__Supplied information__.
Segment Open
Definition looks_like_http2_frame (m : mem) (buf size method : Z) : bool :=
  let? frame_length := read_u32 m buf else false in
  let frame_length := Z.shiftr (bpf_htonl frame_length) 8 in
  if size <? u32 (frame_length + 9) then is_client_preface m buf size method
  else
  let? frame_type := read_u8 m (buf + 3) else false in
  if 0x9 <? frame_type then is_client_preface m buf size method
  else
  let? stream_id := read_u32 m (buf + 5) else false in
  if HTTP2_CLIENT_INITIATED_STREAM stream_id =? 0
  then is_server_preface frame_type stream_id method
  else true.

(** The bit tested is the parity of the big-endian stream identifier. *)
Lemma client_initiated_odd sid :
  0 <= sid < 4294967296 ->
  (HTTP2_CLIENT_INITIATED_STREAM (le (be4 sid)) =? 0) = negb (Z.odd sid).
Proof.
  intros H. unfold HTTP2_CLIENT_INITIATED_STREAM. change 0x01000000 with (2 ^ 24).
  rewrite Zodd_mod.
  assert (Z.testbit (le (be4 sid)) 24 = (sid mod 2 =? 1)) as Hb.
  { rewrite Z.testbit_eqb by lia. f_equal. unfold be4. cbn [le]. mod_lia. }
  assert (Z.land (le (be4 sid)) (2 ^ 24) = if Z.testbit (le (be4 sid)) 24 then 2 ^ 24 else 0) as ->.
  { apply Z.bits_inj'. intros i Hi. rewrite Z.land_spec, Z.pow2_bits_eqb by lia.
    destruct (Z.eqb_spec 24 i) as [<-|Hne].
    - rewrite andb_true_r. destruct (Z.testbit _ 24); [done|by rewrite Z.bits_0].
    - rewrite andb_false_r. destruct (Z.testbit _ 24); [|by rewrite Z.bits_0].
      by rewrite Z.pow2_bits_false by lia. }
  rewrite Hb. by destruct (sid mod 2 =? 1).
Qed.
Segment Closed
Segment Open
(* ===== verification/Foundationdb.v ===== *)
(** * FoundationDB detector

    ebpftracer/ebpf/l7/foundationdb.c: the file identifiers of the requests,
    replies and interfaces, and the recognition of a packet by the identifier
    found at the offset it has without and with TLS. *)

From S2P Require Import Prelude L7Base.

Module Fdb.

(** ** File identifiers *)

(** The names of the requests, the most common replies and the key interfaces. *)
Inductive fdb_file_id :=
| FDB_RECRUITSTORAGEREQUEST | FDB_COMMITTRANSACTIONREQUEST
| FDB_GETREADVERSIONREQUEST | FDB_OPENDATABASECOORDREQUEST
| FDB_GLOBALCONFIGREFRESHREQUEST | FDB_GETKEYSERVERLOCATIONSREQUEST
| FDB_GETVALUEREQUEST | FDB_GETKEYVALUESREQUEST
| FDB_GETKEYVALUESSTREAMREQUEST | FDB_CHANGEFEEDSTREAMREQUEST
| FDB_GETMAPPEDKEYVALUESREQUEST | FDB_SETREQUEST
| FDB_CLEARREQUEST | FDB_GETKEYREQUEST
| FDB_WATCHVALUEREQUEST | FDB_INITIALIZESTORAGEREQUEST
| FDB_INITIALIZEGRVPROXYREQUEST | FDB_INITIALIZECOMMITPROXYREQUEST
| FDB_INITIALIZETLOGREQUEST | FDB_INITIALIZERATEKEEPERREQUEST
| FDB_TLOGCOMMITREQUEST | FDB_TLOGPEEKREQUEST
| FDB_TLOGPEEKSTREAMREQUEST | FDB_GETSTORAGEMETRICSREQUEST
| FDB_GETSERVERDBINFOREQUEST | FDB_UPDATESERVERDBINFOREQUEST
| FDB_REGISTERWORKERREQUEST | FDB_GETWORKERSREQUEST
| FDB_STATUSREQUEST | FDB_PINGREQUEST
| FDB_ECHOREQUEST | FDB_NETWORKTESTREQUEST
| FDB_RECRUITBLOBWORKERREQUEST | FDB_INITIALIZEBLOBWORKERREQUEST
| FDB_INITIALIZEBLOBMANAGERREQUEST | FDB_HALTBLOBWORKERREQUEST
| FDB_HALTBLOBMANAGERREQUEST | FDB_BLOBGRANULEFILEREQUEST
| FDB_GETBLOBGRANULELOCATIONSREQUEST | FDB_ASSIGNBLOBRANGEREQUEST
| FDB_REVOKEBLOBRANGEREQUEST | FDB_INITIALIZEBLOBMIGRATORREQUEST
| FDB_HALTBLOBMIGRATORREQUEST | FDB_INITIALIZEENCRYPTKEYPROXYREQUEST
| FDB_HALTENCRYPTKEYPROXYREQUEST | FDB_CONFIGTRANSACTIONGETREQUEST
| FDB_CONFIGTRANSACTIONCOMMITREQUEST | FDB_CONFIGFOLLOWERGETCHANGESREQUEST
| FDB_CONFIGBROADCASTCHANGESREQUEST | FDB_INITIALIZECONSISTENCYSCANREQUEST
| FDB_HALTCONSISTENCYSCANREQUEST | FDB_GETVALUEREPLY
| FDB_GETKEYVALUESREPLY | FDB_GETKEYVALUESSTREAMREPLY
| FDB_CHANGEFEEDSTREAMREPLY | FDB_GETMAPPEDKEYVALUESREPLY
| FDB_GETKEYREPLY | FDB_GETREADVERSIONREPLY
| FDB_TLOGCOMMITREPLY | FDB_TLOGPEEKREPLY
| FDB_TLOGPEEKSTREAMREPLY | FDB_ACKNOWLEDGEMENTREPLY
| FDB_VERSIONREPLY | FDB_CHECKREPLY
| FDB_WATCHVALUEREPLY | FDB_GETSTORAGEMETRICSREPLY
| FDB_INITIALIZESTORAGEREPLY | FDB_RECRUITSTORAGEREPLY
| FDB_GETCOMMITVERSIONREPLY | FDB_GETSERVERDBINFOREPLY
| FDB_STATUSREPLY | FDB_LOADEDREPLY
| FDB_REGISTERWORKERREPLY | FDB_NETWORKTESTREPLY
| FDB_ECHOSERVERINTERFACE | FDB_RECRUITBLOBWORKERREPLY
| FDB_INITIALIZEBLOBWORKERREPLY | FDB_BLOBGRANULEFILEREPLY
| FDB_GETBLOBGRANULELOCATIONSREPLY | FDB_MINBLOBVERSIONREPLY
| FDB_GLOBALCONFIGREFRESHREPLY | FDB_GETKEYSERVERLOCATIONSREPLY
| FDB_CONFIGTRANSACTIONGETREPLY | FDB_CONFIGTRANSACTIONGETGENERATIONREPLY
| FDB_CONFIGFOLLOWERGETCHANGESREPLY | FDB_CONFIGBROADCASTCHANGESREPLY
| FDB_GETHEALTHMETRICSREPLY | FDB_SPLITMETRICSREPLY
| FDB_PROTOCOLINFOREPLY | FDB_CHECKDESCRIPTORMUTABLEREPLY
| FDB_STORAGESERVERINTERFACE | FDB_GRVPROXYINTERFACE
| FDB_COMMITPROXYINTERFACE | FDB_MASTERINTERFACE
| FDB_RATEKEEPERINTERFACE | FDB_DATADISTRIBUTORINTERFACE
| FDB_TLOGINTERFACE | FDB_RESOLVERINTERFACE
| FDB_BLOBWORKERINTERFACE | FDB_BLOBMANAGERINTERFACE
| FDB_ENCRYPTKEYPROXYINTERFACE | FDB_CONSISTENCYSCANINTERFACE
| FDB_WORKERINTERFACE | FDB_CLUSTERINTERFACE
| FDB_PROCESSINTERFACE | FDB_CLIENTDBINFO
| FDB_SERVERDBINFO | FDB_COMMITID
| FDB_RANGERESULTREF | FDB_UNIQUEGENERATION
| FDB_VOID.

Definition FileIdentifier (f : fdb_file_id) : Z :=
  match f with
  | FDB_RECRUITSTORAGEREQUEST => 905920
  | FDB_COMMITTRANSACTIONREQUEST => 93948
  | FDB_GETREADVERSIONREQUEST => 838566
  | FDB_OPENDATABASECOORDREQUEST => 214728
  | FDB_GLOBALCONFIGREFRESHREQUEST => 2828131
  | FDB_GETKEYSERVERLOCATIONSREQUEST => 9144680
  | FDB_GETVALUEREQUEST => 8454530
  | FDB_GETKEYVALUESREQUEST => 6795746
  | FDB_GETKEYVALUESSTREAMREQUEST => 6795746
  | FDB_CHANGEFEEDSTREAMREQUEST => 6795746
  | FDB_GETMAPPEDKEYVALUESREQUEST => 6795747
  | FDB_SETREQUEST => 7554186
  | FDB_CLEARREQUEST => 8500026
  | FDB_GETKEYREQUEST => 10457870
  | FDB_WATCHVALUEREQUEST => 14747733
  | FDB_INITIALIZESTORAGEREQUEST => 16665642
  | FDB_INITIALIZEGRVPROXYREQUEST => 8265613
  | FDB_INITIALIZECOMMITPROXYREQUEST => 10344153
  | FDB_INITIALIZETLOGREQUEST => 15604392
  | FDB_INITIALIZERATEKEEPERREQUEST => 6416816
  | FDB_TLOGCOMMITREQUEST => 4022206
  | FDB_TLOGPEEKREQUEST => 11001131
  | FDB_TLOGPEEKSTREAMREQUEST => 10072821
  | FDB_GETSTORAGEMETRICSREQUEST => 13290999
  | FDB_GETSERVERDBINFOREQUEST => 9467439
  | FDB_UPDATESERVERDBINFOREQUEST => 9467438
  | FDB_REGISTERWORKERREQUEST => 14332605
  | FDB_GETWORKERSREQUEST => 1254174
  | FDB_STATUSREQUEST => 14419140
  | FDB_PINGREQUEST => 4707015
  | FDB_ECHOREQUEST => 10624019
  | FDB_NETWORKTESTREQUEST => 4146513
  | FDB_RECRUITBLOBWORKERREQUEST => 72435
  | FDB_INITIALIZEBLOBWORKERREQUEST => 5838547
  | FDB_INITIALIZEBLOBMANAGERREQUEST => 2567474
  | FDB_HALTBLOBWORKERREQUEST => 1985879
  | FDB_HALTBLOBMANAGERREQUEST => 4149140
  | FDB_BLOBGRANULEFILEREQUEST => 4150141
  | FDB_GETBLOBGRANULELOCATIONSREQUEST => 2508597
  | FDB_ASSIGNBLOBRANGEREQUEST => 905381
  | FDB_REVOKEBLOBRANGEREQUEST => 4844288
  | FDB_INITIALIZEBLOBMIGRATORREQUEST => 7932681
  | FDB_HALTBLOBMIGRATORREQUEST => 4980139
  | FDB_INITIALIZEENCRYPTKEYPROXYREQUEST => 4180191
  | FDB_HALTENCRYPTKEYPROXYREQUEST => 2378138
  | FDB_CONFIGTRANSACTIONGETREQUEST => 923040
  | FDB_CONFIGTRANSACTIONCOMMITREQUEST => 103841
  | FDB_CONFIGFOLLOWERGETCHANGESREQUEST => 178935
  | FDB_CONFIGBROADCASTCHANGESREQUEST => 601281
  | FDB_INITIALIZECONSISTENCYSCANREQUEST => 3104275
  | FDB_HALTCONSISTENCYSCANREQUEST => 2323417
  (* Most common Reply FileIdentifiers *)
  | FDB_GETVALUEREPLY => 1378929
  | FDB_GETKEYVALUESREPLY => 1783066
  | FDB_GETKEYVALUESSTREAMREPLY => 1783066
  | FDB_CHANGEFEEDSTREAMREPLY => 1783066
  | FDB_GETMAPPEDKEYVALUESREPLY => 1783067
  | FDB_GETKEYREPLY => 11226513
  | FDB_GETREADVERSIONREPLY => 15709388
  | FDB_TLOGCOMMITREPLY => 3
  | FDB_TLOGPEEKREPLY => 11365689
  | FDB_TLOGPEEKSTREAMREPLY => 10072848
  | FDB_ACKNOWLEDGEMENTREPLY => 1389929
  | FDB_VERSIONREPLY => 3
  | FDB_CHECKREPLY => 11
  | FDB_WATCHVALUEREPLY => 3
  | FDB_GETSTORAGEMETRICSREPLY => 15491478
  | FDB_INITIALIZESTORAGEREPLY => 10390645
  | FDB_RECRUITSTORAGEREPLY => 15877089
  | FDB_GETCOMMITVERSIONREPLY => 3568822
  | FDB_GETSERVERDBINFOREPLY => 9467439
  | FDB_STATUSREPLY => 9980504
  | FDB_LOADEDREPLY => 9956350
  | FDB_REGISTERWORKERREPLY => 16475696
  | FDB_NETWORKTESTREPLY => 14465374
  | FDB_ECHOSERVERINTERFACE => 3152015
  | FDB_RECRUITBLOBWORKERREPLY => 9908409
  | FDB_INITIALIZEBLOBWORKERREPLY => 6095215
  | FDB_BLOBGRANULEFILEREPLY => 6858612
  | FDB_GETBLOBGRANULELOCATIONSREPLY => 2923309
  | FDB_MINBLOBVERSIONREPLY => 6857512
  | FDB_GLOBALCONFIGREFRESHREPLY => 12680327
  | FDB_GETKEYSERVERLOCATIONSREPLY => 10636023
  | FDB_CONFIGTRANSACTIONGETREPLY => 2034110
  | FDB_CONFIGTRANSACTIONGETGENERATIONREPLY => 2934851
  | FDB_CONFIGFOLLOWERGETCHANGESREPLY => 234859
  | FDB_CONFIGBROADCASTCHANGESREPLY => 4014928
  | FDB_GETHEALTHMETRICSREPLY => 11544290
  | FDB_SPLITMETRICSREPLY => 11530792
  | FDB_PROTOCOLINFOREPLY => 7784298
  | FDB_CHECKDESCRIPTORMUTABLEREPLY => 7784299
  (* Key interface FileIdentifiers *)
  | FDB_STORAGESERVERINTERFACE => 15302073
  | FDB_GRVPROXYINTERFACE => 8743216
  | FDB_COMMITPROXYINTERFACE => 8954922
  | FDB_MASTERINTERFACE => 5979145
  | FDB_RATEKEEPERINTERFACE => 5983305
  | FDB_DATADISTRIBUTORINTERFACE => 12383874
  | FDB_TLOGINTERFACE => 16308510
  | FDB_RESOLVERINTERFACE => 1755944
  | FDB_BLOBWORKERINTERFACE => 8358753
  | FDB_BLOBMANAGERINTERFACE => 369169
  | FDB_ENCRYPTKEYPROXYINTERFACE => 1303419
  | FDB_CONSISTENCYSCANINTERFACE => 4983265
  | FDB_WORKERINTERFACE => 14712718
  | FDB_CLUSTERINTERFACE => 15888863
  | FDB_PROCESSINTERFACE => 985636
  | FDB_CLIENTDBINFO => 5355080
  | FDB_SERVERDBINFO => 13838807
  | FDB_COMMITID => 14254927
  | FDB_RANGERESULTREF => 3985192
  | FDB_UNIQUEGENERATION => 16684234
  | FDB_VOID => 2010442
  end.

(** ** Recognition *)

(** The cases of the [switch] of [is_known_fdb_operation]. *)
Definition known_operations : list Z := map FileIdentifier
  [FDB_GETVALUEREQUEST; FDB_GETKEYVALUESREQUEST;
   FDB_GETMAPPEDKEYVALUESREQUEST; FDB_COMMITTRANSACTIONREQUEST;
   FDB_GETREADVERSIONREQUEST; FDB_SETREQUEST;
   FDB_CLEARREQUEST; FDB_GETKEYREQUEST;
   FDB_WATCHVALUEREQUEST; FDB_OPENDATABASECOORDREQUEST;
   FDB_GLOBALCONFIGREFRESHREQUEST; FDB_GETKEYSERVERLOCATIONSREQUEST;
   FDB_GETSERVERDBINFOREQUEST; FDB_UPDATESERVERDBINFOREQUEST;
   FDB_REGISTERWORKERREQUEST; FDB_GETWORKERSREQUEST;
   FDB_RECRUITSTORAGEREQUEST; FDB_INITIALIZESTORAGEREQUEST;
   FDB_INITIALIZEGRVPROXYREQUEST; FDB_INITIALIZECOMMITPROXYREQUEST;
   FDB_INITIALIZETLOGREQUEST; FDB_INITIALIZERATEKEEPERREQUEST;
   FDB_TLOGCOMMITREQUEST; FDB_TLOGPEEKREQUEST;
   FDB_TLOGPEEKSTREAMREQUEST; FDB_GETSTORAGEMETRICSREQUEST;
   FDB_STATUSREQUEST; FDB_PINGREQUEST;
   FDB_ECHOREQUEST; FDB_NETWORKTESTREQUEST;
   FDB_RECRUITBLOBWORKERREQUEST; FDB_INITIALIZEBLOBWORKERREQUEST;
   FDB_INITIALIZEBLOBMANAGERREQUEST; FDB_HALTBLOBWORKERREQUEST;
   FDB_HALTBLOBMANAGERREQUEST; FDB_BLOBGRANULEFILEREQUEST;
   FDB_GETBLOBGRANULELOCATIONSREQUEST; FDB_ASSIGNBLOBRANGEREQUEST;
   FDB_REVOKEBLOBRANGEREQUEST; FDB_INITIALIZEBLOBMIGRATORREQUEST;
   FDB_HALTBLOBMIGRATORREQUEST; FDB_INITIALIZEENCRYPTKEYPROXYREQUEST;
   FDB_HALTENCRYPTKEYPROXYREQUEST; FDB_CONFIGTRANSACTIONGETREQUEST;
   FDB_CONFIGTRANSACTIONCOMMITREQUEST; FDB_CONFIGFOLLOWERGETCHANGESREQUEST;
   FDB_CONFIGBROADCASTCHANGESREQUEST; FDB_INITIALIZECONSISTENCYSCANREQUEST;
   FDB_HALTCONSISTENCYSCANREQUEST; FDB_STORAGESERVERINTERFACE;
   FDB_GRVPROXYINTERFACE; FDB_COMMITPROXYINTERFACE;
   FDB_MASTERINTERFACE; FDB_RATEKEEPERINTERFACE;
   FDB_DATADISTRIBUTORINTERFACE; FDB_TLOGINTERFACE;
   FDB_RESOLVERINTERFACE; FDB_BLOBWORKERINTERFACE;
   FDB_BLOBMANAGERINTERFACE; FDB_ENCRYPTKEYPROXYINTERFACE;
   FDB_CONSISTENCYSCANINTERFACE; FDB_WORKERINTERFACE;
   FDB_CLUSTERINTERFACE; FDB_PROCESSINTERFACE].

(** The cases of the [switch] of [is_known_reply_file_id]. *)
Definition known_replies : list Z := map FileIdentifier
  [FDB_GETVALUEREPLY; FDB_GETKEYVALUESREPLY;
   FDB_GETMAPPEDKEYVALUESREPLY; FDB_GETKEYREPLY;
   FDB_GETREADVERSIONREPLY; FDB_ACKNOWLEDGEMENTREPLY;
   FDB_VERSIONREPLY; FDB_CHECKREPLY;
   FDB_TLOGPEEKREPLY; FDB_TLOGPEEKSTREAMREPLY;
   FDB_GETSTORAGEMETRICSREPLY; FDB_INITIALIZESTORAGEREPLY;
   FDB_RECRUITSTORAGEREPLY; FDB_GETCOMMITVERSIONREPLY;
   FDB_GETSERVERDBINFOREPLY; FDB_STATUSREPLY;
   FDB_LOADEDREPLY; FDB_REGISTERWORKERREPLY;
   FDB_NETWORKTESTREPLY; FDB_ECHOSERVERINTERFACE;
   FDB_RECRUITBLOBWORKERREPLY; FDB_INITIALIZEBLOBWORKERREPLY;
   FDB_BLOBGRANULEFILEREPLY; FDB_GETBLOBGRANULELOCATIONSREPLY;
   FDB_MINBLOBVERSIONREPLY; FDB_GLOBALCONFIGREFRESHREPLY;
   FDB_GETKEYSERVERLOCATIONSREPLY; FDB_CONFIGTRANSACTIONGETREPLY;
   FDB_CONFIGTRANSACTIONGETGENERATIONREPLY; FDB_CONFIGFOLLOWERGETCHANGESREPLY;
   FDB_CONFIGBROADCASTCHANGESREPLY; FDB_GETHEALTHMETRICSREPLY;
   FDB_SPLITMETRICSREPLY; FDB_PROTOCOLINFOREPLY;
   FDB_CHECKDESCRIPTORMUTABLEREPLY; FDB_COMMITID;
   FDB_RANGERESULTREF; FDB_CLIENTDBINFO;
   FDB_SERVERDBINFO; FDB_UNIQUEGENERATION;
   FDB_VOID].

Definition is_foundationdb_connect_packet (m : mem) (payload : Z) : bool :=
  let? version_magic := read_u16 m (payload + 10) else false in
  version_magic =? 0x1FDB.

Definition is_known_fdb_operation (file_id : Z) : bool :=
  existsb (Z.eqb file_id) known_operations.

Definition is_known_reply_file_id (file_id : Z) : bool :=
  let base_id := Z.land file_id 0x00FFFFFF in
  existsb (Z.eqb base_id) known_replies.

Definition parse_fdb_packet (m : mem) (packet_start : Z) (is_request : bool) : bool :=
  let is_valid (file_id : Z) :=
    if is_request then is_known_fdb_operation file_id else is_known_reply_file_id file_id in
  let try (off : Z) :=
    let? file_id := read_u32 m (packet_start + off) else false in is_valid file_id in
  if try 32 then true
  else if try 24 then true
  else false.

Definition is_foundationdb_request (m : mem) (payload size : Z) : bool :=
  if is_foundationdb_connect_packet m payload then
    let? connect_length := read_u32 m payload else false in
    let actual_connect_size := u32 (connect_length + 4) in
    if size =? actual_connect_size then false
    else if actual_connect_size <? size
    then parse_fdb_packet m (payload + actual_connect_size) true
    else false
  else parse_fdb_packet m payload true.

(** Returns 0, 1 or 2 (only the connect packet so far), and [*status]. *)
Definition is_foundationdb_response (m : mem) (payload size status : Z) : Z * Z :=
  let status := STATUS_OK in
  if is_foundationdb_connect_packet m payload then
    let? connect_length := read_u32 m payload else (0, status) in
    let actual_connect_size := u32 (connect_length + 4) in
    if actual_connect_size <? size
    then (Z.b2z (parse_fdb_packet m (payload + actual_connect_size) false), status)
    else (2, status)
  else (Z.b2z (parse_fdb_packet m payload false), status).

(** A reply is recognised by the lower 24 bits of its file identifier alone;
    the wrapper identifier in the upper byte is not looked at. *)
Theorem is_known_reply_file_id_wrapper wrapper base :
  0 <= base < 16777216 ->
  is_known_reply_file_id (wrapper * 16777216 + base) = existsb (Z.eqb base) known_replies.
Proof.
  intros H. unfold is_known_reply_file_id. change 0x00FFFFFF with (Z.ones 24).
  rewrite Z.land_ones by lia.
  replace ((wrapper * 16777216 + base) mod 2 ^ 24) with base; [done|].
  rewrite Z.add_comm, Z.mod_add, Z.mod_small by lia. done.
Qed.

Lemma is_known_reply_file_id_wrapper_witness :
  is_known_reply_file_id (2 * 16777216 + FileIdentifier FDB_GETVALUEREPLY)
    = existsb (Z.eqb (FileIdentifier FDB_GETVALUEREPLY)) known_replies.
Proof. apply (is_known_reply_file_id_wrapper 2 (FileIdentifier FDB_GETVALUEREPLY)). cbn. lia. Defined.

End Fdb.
Segment Closed
__Required work__. Sift through the material above and copy the lines that contain the word "list".

__Answer to this task__.
Definition known_operations : list Z := map FileIdentifier
Definition known_replies : list Z := map FileIdentifier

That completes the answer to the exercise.